Determining the computational units of a neuronal circuit is essential in understanding the function of the circuit as a whole. In many circuits, subcellular compartmentalization allows synaptic boutons on the presynaptic side, and dendrites, on the post-synaptic side, to functional independently. In sensory systems, functional divergence allows enabled the representation of many features of a stimulus using a limited number of neurons. The retina is an advantageous model system for studying synaptic mechanism of circuit motifs, like functional divergence, because our advanced knowledge of cell types and circuit architecture in the retina allows us to ask precise questions about connectivity and function in response to visual stimuli. In the mouse retina, signals diverge from two cone types to ~15 bipolar cell (BC) types, and then to > 40 retinal ganglion cell (RGC) types at the output level. Mechanisms for functional divergence are well established at the first synapse in the retina, but much less is known about mechanisms at the second synapse, from BCs to RGCs. My work will fill this gap by establishing a model system in which a single BC type diverges to provide functionally distinct input to two different RGC types. The core hypothesis of this project is that different synapses from the same BC can act as independent computational units, relaying different patterns of glutamate release to their postsynaptic partners.

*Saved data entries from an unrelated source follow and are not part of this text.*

(** C16. AEAD nonces never repeat: the frames a fresh session seals in one direction
    (the agent's from any interleaving of its job tasks) are encryptions under that
    direction's key with nonces that are pairwise distinct, for the full 64-bit range of the
    counter. *)
Theorem nonces_never_repeat `{CryptoLaws, ProstLaws} keys host sid (ps : list bytes) :
  Z.of_nat (length ps) <= 2 ^ 64 ->
  (exists ns, NoDup ns /\ frames_under (c2a keys) ns ps (seal_all_downlink (mkSession sid keys (wrap 0) None) host ps)) /\
  (exists ns, NoDup ns /\ frames_under (a2c keys) ns ps (seal_all_uplink keys (wrap 0) host sid ps)).
Proof.
  intros Hl. rewrite (seal_all_downlink_eq sid keys None host ps 0), (seal_all_uplink_eq keys host sid ps 0) by lia. split.
  - eexists. split; [by apply (envelopes_nonces_nodup keys CoordToAgent KindControl host sid ps)|apply envelopes_under].
  - eexists. split; [by apply (envelopes_nonces_nodup keys AgentToCoord KindControl host sid ps)|apply envelopes_under].
Qed.

Lemma nonces_never_repeat_witness :
  exists ns, NoDup ns /\ frames_under (bytes_of "kc") ns [bytes_of "a"; bytes_of "b"]
    (seal_all_downlink (mkSession "s" (mkKeys (bytes_of "kc") (bytes_of "ka")) (wrap 0) None) "h" [bytes_of "a"; bytes_of "b"]).
Proof.
  apply (nonces_never_repeat (mkKeys (bytes_of "kc") (bytes_of "ka")) "h" "s" [bytes_of "a"; bytes_of "b"]).
  vm_compute. intros Hc; discriminate Hc.
Defined.

(** C20. The agent's session epoch never repeats or regresses: over any history of
    epoch allocations with any I/O failures, interrupted by crashes that lose whatever
    was not yet durable, and from any initial file, the epochs returned strictly
    increase; a corrupt file yields none. *)
Theorem session_epochs_survive_crashes d l d' :
  epoch_run d l d' ->
  StronglySorted Z.lt (bval <$> l) /\
  (forall b, (forall v, possible d EPOCH_FILE v -> v = Some b) ->
     parse_unsigned (lo := 0) (hi := 2 ^ 64) (trim (utf8 b)) = None -> forall rf wf e, snd (next_epoch d rf wf) <> Ok e).
Proof.
  intros Hr. split.
  - apply (epoch_run_sorted d l d' 0 Hr). intros [b|] _; simpl; [|lia].
    destruct (parse_unsigned _) as [n|]; [|done]. pose proof (bint_range n). lia.
  - intros b Hb Hp rf wf e. specialize (Hb (cur d !! EPOCH_FILE) (or_introl eq_refl)).
    unfold next_epoch, read_file. destruct rf; [done|]. rewrite Hb. simpl. by rewrite Hp.
Qed.

Lemma session_epochs_survive_crashes_witness :
  exists l d', epoch_run dir_empty l d' /\ bval <$> l = [1; 2; 3] /\ StronglySorted Z.lt (bval <$> l).
Proof.
  set (d1 := mkDir {[EPOCH_FILE := bytes_of "1"]} {[EPOCH_FILE := bytes_of "1"]}).
  set (d2 := mkDir {[EPOCH_FILE := bytes_of "2"]} {[EPOCH_FILE := bytes_of "2"]}).
  set (d3 := mkDir {[EPOCH_FILE := bytes_of "3"]} {[EPOCH_FILE := bytes_of "3"]}).
  assert (epoch_run dir_empty [wrap 1; wrap 2; wrap 3] d3) as Hr.
  { apply (er_call dir_empty None WOk d1 (Ok (wrap 1)) [wrap 2; wrap 3]); [vm_compute; reflexivity|].
    apply (er_crash d1 d1); [split; [reflexivity|intros p; left; reflexivity]|].
    apply (er_call d1 None (WTemp "disk full") d1 (Err "committing the epoch") [wrap 2; wrap 3]);
      [vm_compute; reflexivity|].
    apply (er_call d1 None WOk d2 (Ok (wrap 2)) [wrap 3]); [vm_compute; reflexivity|].
    apply (er_call d2 None WOk d3 (Ok (wrap 3)) []); [vm_compute; reflexivity|]. apply er_done. }
  exists [wrap 1; wrap 2; wrap 3], d3. split; [exact Hr|]. split; [vm_compute; reflexivity|].
  apply (session_epochs_survive_crashes _ _ _ Hr).
Defined.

In Aim 1, we will obtain physiological evidence that these two RGC types share input from different synapses on the same BCs.
In Aim 2, we will measure the ultrastructure of the synapses with electron microscopy to determine the role of postsynaptic RGC identity on the structure of the BC synapses.
In Aim 3, we will demonstrate functional compartmentalization within the BC terminal, first with an electrotonic modeling approach, and then with experimental measurements of glutamate release. The successful completion of this project will resolve the question of whether individual BCs can transmit functionally distinct glutamate signals from different synapses. Confirmation of functional divergence at the level of BC synapses will alter our picture of the computational structure of retinal circuits. Instead of considering bipolar cells as the computational units of excitation, we will instead show that bipolar cell output synapses can perform independent computations. This paradigm change will have important consequences for models of retinal circuits, and it will open up new areas of study into the molecular determinants of subcellular wiring specificity in development.
The goal of our research is to discover the mechanisms of visual computation in the retina. This proposal studies a circuit in which a single neuron transmits two functionally distinct signals to downstream neurons from different synapses. The discovery that synapses, rather than neurons, are the independent computational units of the inner retina will have important implications for the models of retinal function used in retinal prosthetics. This research will also have impacts beyond the retina in revealing fundamental principles of neural circuit architecture and mechanism in line with the goals of the BRAIN initiative.